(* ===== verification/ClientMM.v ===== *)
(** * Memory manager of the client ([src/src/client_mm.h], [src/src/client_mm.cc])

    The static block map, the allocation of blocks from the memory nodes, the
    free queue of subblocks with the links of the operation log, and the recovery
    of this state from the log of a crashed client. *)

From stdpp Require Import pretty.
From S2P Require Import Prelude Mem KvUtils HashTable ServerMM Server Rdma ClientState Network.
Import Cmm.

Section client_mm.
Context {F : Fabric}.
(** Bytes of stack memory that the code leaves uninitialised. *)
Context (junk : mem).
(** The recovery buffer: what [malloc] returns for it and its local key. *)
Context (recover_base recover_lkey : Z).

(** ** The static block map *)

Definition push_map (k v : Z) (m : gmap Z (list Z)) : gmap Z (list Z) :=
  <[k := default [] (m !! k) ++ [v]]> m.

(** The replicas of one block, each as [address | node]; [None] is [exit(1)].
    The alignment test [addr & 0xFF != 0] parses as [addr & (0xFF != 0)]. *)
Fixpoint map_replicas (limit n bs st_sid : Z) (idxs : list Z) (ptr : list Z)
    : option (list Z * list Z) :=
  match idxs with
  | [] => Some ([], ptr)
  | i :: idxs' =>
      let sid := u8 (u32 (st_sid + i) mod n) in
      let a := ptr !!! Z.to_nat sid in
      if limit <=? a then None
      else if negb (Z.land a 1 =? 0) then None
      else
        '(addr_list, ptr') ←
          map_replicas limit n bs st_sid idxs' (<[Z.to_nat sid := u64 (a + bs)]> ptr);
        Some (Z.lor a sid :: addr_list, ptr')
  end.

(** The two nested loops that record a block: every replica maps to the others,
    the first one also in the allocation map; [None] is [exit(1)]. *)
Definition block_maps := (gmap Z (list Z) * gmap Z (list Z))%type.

---

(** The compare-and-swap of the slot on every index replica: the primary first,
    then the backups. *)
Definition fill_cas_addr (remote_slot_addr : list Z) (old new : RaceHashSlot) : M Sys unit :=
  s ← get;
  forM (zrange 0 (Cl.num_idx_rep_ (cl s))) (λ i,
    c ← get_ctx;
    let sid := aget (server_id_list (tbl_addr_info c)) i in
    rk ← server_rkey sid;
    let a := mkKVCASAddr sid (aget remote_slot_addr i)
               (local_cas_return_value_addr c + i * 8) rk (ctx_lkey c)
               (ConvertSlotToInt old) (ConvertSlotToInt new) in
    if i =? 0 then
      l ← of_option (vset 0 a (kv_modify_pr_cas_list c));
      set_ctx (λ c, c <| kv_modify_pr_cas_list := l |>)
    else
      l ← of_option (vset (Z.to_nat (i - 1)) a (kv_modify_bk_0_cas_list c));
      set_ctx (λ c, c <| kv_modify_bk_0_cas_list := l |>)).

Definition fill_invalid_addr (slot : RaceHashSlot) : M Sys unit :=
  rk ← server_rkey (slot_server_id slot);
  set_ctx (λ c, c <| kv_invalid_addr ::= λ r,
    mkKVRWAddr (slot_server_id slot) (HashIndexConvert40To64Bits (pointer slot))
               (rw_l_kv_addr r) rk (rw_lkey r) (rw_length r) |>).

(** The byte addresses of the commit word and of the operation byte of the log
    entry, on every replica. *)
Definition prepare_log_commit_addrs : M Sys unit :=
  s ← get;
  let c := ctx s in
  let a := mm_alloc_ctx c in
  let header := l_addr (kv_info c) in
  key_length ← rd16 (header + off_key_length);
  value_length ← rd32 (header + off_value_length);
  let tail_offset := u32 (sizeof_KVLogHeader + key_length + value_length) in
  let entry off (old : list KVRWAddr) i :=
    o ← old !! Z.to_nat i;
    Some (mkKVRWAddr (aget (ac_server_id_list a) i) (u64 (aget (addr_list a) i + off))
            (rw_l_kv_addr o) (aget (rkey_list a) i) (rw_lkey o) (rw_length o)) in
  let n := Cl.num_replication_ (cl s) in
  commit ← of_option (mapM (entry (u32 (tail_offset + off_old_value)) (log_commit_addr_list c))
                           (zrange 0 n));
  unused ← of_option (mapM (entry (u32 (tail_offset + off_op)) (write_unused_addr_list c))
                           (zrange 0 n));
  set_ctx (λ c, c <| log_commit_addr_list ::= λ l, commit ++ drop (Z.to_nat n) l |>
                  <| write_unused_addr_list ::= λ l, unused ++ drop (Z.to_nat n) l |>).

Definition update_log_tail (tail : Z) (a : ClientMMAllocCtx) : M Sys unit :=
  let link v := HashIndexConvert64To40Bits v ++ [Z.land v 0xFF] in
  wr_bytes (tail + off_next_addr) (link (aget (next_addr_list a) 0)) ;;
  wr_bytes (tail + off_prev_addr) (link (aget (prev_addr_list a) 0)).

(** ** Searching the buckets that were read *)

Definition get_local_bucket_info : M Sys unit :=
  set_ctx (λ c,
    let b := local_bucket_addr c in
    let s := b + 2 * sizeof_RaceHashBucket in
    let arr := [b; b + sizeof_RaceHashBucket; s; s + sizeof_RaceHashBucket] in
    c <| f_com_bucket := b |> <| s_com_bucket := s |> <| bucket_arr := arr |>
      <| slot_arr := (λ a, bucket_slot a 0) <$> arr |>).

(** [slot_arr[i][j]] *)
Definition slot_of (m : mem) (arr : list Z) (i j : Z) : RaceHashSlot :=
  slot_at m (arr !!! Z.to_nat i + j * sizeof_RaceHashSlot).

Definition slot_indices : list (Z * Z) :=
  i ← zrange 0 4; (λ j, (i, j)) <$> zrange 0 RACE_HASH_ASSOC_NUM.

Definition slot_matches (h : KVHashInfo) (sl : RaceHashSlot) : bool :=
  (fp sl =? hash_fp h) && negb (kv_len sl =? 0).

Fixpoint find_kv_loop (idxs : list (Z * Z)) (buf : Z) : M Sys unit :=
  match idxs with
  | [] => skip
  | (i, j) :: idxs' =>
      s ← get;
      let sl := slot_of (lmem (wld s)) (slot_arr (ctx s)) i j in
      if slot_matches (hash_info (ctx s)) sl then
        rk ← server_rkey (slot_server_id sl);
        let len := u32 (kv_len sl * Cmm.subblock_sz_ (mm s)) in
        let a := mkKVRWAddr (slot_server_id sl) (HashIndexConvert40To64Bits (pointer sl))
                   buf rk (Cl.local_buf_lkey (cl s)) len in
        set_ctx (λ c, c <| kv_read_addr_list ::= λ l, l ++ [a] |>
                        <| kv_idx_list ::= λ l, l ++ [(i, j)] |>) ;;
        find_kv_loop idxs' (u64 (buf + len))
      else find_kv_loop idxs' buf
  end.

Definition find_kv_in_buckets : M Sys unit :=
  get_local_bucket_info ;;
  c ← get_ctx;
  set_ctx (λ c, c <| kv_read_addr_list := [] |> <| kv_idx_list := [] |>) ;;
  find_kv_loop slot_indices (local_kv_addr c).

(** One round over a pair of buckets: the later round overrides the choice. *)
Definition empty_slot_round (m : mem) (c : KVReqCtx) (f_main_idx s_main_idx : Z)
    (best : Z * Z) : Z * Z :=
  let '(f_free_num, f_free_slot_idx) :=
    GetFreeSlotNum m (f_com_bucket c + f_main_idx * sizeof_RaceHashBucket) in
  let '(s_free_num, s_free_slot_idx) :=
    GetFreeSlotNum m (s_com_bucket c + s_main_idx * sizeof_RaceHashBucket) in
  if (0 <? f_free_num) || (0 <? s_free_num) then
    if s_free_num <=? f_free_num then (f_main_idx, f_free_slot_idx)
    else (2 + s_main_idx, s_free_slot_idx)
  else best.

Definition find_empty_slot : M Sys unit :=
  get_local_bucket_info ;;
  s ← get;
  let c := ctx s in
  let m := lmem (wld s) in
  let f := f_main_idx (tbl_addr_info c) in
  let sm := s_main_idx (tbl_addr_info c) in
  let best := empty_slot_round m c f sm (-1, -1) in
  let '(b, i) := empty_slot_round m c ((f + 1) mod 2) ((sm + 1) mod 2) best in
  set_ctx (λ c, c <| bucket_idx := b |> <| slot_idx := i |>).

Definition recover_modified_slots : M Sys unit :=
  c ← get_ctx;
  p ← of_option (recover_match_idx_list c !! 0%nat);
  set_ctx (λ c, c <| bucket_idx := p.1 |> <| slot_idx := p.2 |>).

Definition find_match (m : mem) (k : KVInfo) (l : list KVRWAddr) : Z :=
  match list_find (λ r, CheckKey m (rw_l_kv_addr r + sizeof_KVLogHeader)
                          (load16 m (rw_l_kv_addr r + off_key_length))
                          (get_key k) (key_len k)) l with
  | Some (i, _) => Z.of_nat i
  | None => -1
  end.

WORK TO COMPLETE: Reproduce exactly the section above that begins at the line containing "(** ** Searching" and ends at the line containing "let arr := [b;", leaving out all other lines.

TASK RESPONSE:
(** ** Searching the buckets that were read *)

Definition get_local_bucket_info : M Sys unit :=
  set_ctx (λ c,
    let b := local_bucket_addr c in
    let s := b + 2 * sizeof_RaceHashBucket in
    let arr := [b; b + sizeof_RaceHashBucket; s; s + sizeof_RaceHashBucket] in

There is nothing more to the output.